KE derivation: ( m₁ )( v_1i + v_1f )( v_1i – v_1f ) = m₂v²_2f

We are left with two equations and two unknown values ( v_1f and v_2f ). By forming a ratio of ( KE/p ), we end up with a simplified equation that has no mass terms:

[ KE derivation / p derivation ] 

[ ( m₁ )( v_1i + v_1f )( v_1i – v_1f ) ] / [ ( m₁ )( v_1i – v_1f ) ] = [ ( m₂v²_2f ) / ( m₂v_2f ) ]

v_1i + v_1f = v_2f

v_1i = v_2f – v_1f

We may now substitute ( v_2f ) into the [ p derivation ]. This will eliminate ( v_2f ) and enable us to solve for ( v_1f ): 

p derivation: ( m₁ )( v_1i – v_1f ) = m₂v_2f 

v_2f = v_1i + v_1f

( m₁ )( v_1i – v_1f ) = ( m₂ )( v_1i + v_1f )

m₁v_1i – m₁v_1f = m₂ v_1i + m₂v_1f

m₁v_1i – m₂ v_1i = m₂v_1f + m₁v_1f

( v_1i )( m₁ – m₂ ) = ( v_1f )( m₁ + m₂ )

( v_1i )[ ( m₁ – m₂ )/( m₁ + m₂ ) ] = v_1f

We now solve for ( v_2f ) via substitution into the [ p derivation ] once again:

v_2f = v_1i + v_1f

v_2f = [ ( m₁ – m₂ )/( m₁ + m₂ ) ]( v_1i ) + v_1i

v_2f = ( [ ( m₁ – m₂ )/( m₁ + m₂ ) ] + 1 )( v_1i )

v_2f = [ ( m₁ – m₂ )/( m₁ + m₂ ) + ( m₁ + m₂ )/( m₁ + m₂ ) ]( v_1i )

v_2f = [ ( m₁ – m₂ ) + ( m₁ + m₂ ) ]/[ ( m₁ + m₂ )( v_1i ) ]

v_2f = [ ( m₁ + m₁ + m₂ – m₂ ) ]/[ ( m₁ + m₂ )( v_1i ) ]

v_2f = [ ( 2m₁ )/( m₁ + m₂ ) ]( v_1i )

If the masses of the target ( m₂ ) and projectile ( m₁ ) are known, we only need to know the initial velocity ( v_1i ) of the projectile in order to determine what happens when the masses collide. There are three possible outcomes of the type of elastic collision described herein. The stationary target, once impacted, will always move in the direction in which the projectile was traveling; however, the direction the projectile travels after the collision depends on its mass:

( 1 ) If ( m₁ ) = ( m₂ ), the final velocity of ( m₂ ) will equal the initial velocity ( v_1i ) of ( m₁ ). In this case, the projectile and target possess equal quantities of inertia. The only way for both momentum and kinetic energy to be conserved is if ( v_f ) = ( v_i ).

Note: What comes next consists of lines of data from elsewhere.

(* ===== verification/ElixirFacts.v ===== *)
(** * What the Elixir client guarantees

    The process makes requests only with a connection; what lang gives as the
    input of a workflow is what the request for the server holds; which settings
    reach the connection. *)
From Stdlib Require Import ZArith Lia Ascii String.
From stdpp Require Import base option list strings gmap pretty.
From S2P Require Import Prelude Flags Protos JsonData NativeConverter.
From S2P Require Import PayloadConverters PayloadConverterFacts ElixirClient NativeClient.

(** ** The process *)
Section process.
  Context `{ElixirLibs}.

(** The states of a client, whatever the native functions answer at each call. *)
Inductive client_reach (config : list (string * ETerm)) : client_state -> Prop :=
| cr_init : client_reach config (init config)
| cr_continue nat s calls s' :
    client_reach config s -> s.(cs_status) = Disconnected ->
    handle_continue_connect nat s = (calls, s') -> client_reach config s'
| cr_call nat req s calls r s' :
    client_reach config s -> handle_call nat req s = Some (calls, r, s') -> client_reach config s'.

Definition client_ok (config : list (string * ETerm)) (s : client_state) : Prop :=
  s.(cs_config) = config /\ (s.(cs_status) = Connected <-> is_Some s.(cs_client_resource)) /\
  s.(cs_status) <> Connecting /\ (0 <= s.(cs_connect_attempts))%Z.

Definition call_resource (c : native_call) : option N :=
  match c with
  | CallConnect => None
  | CallStart r _ | CallSignal r _ | CallQuery r _ => Some r
  end.

(** What a request does: it keeps a connection, or opens one, or is refused
    because that failed. *)
Record request_ok (nat : native) (s : client_state) (calls : list native_call) (r : reply)
    (s' : client_state) : Prop := {
  ro_kept : s.(cs_status) = Connected -> s' = s /\ CallConnect ∉ calls;
  ro_resource c n : c ∈ calls -> call_resource c = Some n -> s'.(cs_client_resource) = Some n;
  ro_refused : r = ReplyNotConnected ->
    calls = [CallConnect] /\ s'.(cs_status) = ErrorStatus /\
    exists e, client_connect nat s.(cs_config) = inl e;
  ro_once : length calls <= 2;
  ro_attempts : s.(cs_status) <> Connected ->
    head calls = Some CallConnect /\
    s'.(cs_connect_attempts) = match client_connect nat s.(cs_config) with
                               | inr _ => 0%Z
                               | inl _ => (s.(cs_connect_attempts) + 1)%Z
                               end;
}.

Lemma request_effect {A} nat config s params make (call : N -> list (string * ETerm) -> sum ETerm A)
    answer calls r s' :
  client_ok config s -> (forall n p, call_resource (make n p) = Some n) ->
  (forall a, answer a <> ReplyNotConnected) ->
  request nat s params make call answer = Some (calls, r, s') ->
  client_ok config s' /\ request_ok nat s calls r s'.
Proof.
  intros (Hc & Hs & Hn & Ha) Hmake Hans. unfold request, ensure_connected.
  case_bool_decide as Hst.
  - rewrite Hst. destruct (proj1 Hs Hst) as [n Hr]. rewrite Hr.
    destruct params as [p|]; simpl; [|done]. intros [= <- <- <-].
    split; [by split_and!|]. constructor; simpl.
    + intros _. split; [done|]. intros Hin%list_elem_of_singleton.
      specialize (Hmake n p). by rewrite <- Hin in Hmake.
    + intros c k ->%list_elem_of_singleton. rewrite Hmake. congruence.
    + case_match; [done|]. by intros ?%Hans.
    + lia.
    + done.
  - destruct (client_connect nat (cs_config s)) as [e|n] eqn:Hcon; simpl.
    + intros [= <- <- <-]. split.
      * split_and!; simpl; [done| |done|lia]. split; [done|]. intros Hr.
        by apply Hs in Hr.
      * constructor; simpl; try done; [| |lia|].
        -- intros c k ->%list_elem_of_singleton. done.
        -- intros _. eauto.
        -- by rewrite Hcon.
    + destruct params as [p|]; simpl; [|done]. intros [= <- <- <-]. split.
      * split_and!; simpl; [done| |done|lia]. split; [by eexists|done].
      * constructor; simpl; try done; [| |].
        -- intros c k [->|[->|[]%not_elem_of_nil]%elem_of_cons]%elem_of_cons; [done|].
           rewrite Hmake. congruence.
        -- case_match; [done|]. by intros ?%Hans.
        -- by rewrite Hcon.
Qed.

Lemma continue_effect nat config s calls s' :
  client_ok config s -> s.(cs_status) = Disconnected ->
  handle_continue_connect nat s = (calls, s') -> client_ok config s'.
Proof.
  intros (Hc & Hs & Hn & Ha) Hst [= <- <-]. unfold client_ok.
  destruct (client_connect _ _); simpl; split_and!; try done.
  - split; [done|]. intros Hr%Hs. congruence.
Qed.

(** What [connect] does: nothing with a connection, else it says whether one was
    opened. *)
Definition connect_ok (nat : native) (s : client_state) (calls : list native_call) (r : reply)
    (s' : client_state) : Prop :=
  match s.(cs_status), client_connect nat s.(cs_config) with
  | Connected, _ => calls = [] /\ r = ReplyOk /\ s' = s
  | _, inr n => calls = [CallConnect] /\ r = ReplyOk /\ s'.(cs_client_resource) = Some n
  | _, inl e => calls = [CallConnect] /\ r = ReplyError e /\ s'.(cs_status) = ErrorStatus
  end.

Lemma connect_effect nat config s calls r s' :
  client_ok config s -> handle_call_connect nat s = (calls, r, s') ->
  client_ok config s' /\ connect_ok nat s calls r s'.
Proof.
  intros (Hc & Hs & Hn & Ha). unfold handle_call_connect, connect_ok.
  case_bool_decide as Hst; [intros [= <- <- <-]; by rewrite Hst|].
  assert (Hr : ~ is_Some (cs_client_resource s)) by (by rewrite <- Hs).
  destruct (client_connect _ _); intros [= <- <- <-]; split;
    try (unfold client_ok; simpl; split_and!; (done || lia || idtac));
    try (by destruct (cs_status s)); by split.
Qed.
Definition set_completing (c : list string) (calls : list NexusServerCall) (s : NexusManager)
  : NexusManager :=
  {| nm_outstanding := s.(nm_outstanding); nm_cancels := s.(nm_cancels);
     nm_timers := s.(nm_timers); nm_next := s.(nm_next); nm_completing := c; nm_calls := calls;
     nm_source_done := s.(nm_source_done); nm_grace := s.(nm_grace); nm_waiting := s.(nm_waiting);
     nm_ended := s.(nm_ended); nm_poll_returned_shutdown := s.(nm_poll_returned_shutdown);
     nm_ever_polled := s.(nm_ever_polled) |}.

Definition set_end (d : bool) (g : NexusGrace) (w e : bool) (s : NexusManager) : NexusManager :=
  {| nm_outstanding := s.(nm_outstanding); nm_cancels := s.(nm_cancels);
     nm_timers := s.(nm_timers); nm_next := s.(nm_next); nm_completing := s.(nm_completing);
     nm_calls := s.(nm_calls); nm_source_done := d; nm_grace := g; nm_waiting := w; nm_ended := e;
     nm_poll_returned_shutdown := s.(nm_poll_returned_shutdown);
     nm_ever_polled := s.(nm_ever_polled) |}.

Definition set_polled (r : bool) (s : NexusManager) : NexusManager :=
  {| nm_outstanding := s.(nm_outstanding); nm_cancels := s.(nm_cancels);
     nm_timers := s.(nm_timers); nm_next := s.(nm_next); nm_completing := s.(nm_completing);
     nm_calls := s.(nm_calls); nm_source_done := s.(nm_source_done); nm_grace := s.(nm_grace);
     nm_waiting := s.(nm_waiting); nm_ended := s.(nm_ended);
     nm_poll_returned_shutdown := s.(nm_poll_returned_shutdown) || r; nm_ever_polled := true |}.

(** [notify_waiters] wakes the future that waits, if it does. *)
Definition notify_waiters (s : NexusManager) : NexusManager :=
  set_end s.(nm_source_done) s.(nm_grace) false s.(nm_ended) s.

(** ** The stream of tasks *)
Definition REQUEST_TIMEOUT_HEADER : string := "Request-Timeout".

Definition request_info (t : PollNexusTaskQueueResponse) : string * string * RequestKind :=
  match r ← t.(pnr_request); r.(nr_variant) with
  | Some (NR_StartOperation s) => (s.(so_service), s.(so_operation), RK_Start)
  | Some (NR_CancelOperation c) => (c.(xo_service), c.(xo_operation), RK_Cancel)
  | None => (""%string, ""%string, RK_Start)
  end.

(** The timeout of a task, if its header has one that can be read. *)
Definition request_timeout (t : PollNexusTaskQueueResponse) : outcome Empty_set (option Z) :=
  match r ← t.(pnr_request); r.(nr_header) !! REQUEST_TIMEOUT_HEADER with
  | None => Ok None
  | Some timeout_str =>
      match parse_request_timeout timeout_str with
      | Ok d => Ok (Some d)
      | Err _ => Ok None
      | Panic m => Panic m
      end
  end.
Lemma handle_unlimited now a e h h' d :
  unlimited h -> handle now a e h = (h', WaitRetry d) -> unlimited h'.
Proof.
  intros [Hm Hl]. unfold handle.
  destruct (out_of_retries a h); [done|]. destruct (short_circuited e h); [done|].
  destruct (message_too_large e); [done|].
  set (h1 := if goaway_retry_allowed e h then set_goaway h else h). cbn zeta.
  assert (unlimited h1) as Hu by (unfold h1; by destruct (goaway_retry_allowed e h)).
  destruct (_ || goaway_retry_allowed e h).
  - destruct (wait_retry_unlimited now e h1 Hu) as (h2 & d2 & -> & Hu2). by intros [= <- _].
  - destruct (_ && (_ <=? _)%Z); [|done]. by intros [= <- _].
Qed.

Lemma retried_unlimited h l h' : unlimited h -> retried h l h' -> unlimited h'.
Proof. intros Hu. induction 1; [done|]. by eapply handle_unlimited. Qed.

Lemma task_poll_retried now a e h :
  unlimited h -> h.(teh_call_type) = CT_TaskLongPoll -> short_circuited e h = false ->
  message_too_large e = false ->
  e.(status_code) ∈ RETRYABLE_ERROR_CODES ++ [Code_Cancelled; Code_DeadlineExceeded] ->
  exists h' d, handle now a e h = (h', WaitRetry d).
Proof.
  intros Hu Ht Hs Hm Hc. unfold handle.
  assert (out_of_retries a h = false) as -> by (unfold out_of_retries; by rewrite (proj1 Hu)).
  rewrite Hs, Hm. set (h1 := if goaway_retry_allowed e h then set_goaway h else h). cbn zeta.
  assert (unlimited h1 /\ h1.(teh_call_type) = CT_TaskLongPoll) as [Hu1 Ht1]
    by (unfold h1; by destruct (goaway_retry_allowed e h)).
  assert (bool_decide (status_code e ∈ RETRYABLE_ERROR_CODES) || long_poll_allowed e h1
    || goaway_retry_allowed e h = true) as ->.
  { unfold long_poll_allowed. rewrite Ht1, !orb_true_iff, andb_true_iff, !bool_decide_eq_true.
    apply elem_of_app in Hc. tauto. }
  destruct (wait_retry_unlimited now e h1 Hu1) as (h2 & d & -> & _). eauto.
Qed.

End handler.

(** ** An example *)
Module RetryExample.

(** A backoff without growth. *)
Definition fixed : Type := RetryConfig * Z.
#[export] Instance fixed_backoff : Backoff fixed :=
  {| exp_backoff := fun c now => (c, now);
     next_backoff := fun now b =>
       (match b.1.(max_elapsed_time) with
        | Some limit => if (limit <? now - b.2)%Z then None else Some b.1.(initial_interval)
        | None => Some b.1.(initial_interval)
        end, b);
     get_elapsed_time := fun now b => (now - b.2)%Z;
     backoff_max_interval := fun b => b.1.(max_interval);
     backoff_limit := fun b => b.1.(max_elapsed_time) |}.
#[export] Instance fixed_backoff_laws : BackoffLaws fixed.
Proof. split; try done. intros now [c t]. simpl. intros ->. by eexists. Qed.

Definition unavailable : Status :=
  {| status_code := Code_Unavailable; status_message := ""; status_metadata := ∅;
     status_goaway := false |}.

Definition first_try : TonicErrorHandler fixed :=
  make_future_retry 0 (get_call_info RetryConfig_default None).

End RetryExample.
(* ===== verification/PollBufferFacts.v ===== *)
(** * What holds of a poll buffer and its permits

    A buffer over a dealer of permits that it shares with others, under any
    interleaving of its tasks, of the server's answers and of what the others
    do. *)
From Stdlib Require Import ZArith Lia SpecFloat String.
From stdpp Require Import base option list strings gmap.
From S2P Require Import Prelude TimeArith Permits ServerRetry PollBuffer.
Local Open Scope Z_scope.

(** ** The scaler *)

(** What a validated behaviour gives, and every report keeps. *)
Record scaler_inv (b : PollerBehavior) (h : PollScalerReportHandle) : Prop := {
  si_behavior : h.(ps_behavior) = b;
  si_limits : h.(ps_max) = (PollScaler_new b).(ps_max) /\ h.(ps_min) = (PollScaler_new b).(ps_min);
  si_target : 1 <= h.(ps_min) <= h.(ps_target) /\ h.(ps_target) <= h.(ps_max);
}.

Lemma scaler_new_inv b : validate_behavior b = Ok tt -> scaler_inv b (PollScaler_new b).
Proof.
  intros Hv. destruct b as [m|mi ma ini]; simpl in Hv.
  - destruct (Z.ltb_spec m 1); [done|]. split; simpl; try done; lia.
  - destruct (Z.ltb_spec mi 1); [done|]. destruct (Z.ltb_spec ma mi); [done|].
    destruct (Z.ltb_spec ini mi), (Z.ltb_spec ma ini); simpl in Hv; try discriminate.
    split; simpl; try done; lia.
Qed.

Lemma change_target_inv b f n h :
  scaler_inv b h -> exists h', change_target f n h = Ok h' /\ scaler_inv b h' /\
    h'.(ps_ever_saw_scaling_decision) = h.(ps_ever_saw_scaling_decision).
Proof.
  intros [Hb Hl Ht]. unfold change_target. rewrite (proj2 (Z.ltb_ge _ _)) by lia.
  eexists. split; [done|]. split; [|done]. split; simpl; try done; lia.
Qed.

Lemma set_ingested_inv b saw this last up h :
  scaler_inv b h -> scaler_inv b (set_ingested saw this last up h).
Proof. intros [Hb Hl Ht]. by split. Qed.

Section scaler_facts.
  Context {T : Type} `{!TaskPollerResult T}.

(** Tasks are always passed on; errors are swallowed exactly when polls are scaled
    and the server has decided before. *)
Definition passes (b : PollerBehavior) (saw : bool) (r : poll_res T) : bool :=
  match r with PR_Ok _ => true | PR_Err _ => negb (is_autoscaling b && saw) end.
(** What a worker has for eager starts: the dealer of its workflow slots, and the
    channel of tasks with their permits, if there is still a receiver. *)
Record eager_worker := {
  ew_dealer : Dealer;
  ew_external_wfts : list (ValidPollWFTQResponse * N);
  ew_receiving : bool;
}.

Definition set_dealer (d : Dealer) (w : eager_worker) : eager_worker :=
  {| ew_dealer := d; ew_external_wfts := w.(ew_external_wfts); ew_receiving := w.(ew_receiving) |}.

Abbreviation Workers := (gmap N eager_worker).
Abbreviation Manager := (SlotManagerImpl N Sm).

(** [try_reserve_wft_slot] of the registry and of the provider; a slot is the worker
    and the permit. *)
Definition try_reserve_wft_slot (namespace task_queue : string) (m : Manager) (ws : Workers)
    : option ((N * N) * Workers) :=
  p ← provider_for namespace task_queue m;
  w ← ws !! p.(sp_worker);
  '(id, d) ← try_acquire_owned w.(ew_dealer);
  Some ((p.(sp_worker), id), <[p.(sp_worker) := set_dealer d w]> ws).

(** The permit of a slot that is dropped. *)
Definition drop_slot_permit (slot : N * N) (ws : Workers) : outcome Empty_set Workers :=
  match ws !! slot.1 with
  | Some w =>
      match drop_permit slot.2 w.(ew_dealer) with
      | Some o => d ← o; Ok (<[slot.1 := set_dealer d w]> ws)
      | None => Ok ws
      end
  | None => Ok ws
  end.

(** [Slot::schedule_wft]: a task that is not valid, or that nobody receives, leaves
    the permit to be dropped. *)
Definition schedule_wft (slot : N * N) (task : PollWorkflowTaskQueueResponse) (ws : Workers)
    : outcome Empty_set Workers :=
  match validate_wft iter_queries task, ws !! slot.1 with
  | Ok wft, Some w =>
      if w.(ew_receiving) then
        Ok (<[slot.1 := {| ew_dealer := w.(ew_dealer);
                           ew_external_wfts := w.(ew_external_wfts) ++ [(wft, slot.2)];
                           ew_receiving := true |}]> ws)
      else drop_slot_permit slot ws
  | _, _ => drop_slot_permit slot ws
  end.

(** ** The start of a workflow *)
Record start_request := {
  sr_namespace : string;
  sr_task_queue : option string;  (** the name of its queue *)
  sr_request_eager_execution : bool;
}.

(** Before the call: a slot, or a request that is not eager. *)
Definition start_before (m : Manager) (r : start_request) (ws : Workers)
    : option (N * N) * start_request * Workers :=
  if r.(sr_request_eager_execution) then
    match try_reserve_wft_slot r.(sr_namespace) (default ""%string r.(sr_task_queue)) m ws with
    | Some (s, ws) => (Some s, r, ws)
    | None =>
        (None, {| sr_namespace := r.(sr_namespace); sr_task_queue := r.(sr_task_queue);
                  sr_request_eager_execution := false |}, ws)
    end
  else (None, r, ws).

( 2 ) If ( m₁ ) < ( m₂ ), the target, which has a greater measure of inertia, will acquire a smaller velocity as the projectile bounces back in the opposite direction.

( 3 ) If ( m₁ ) > ( m₂ ), the projectile and target both move in the same direction after the collision. The target will have a greater velocity than the projectile, because it possesses less inertia than the projectile.

If both masses had initially moved towards one another, it would have been convenient to use the center of mass velocity ( v_com ) to determine how the collision will transpire.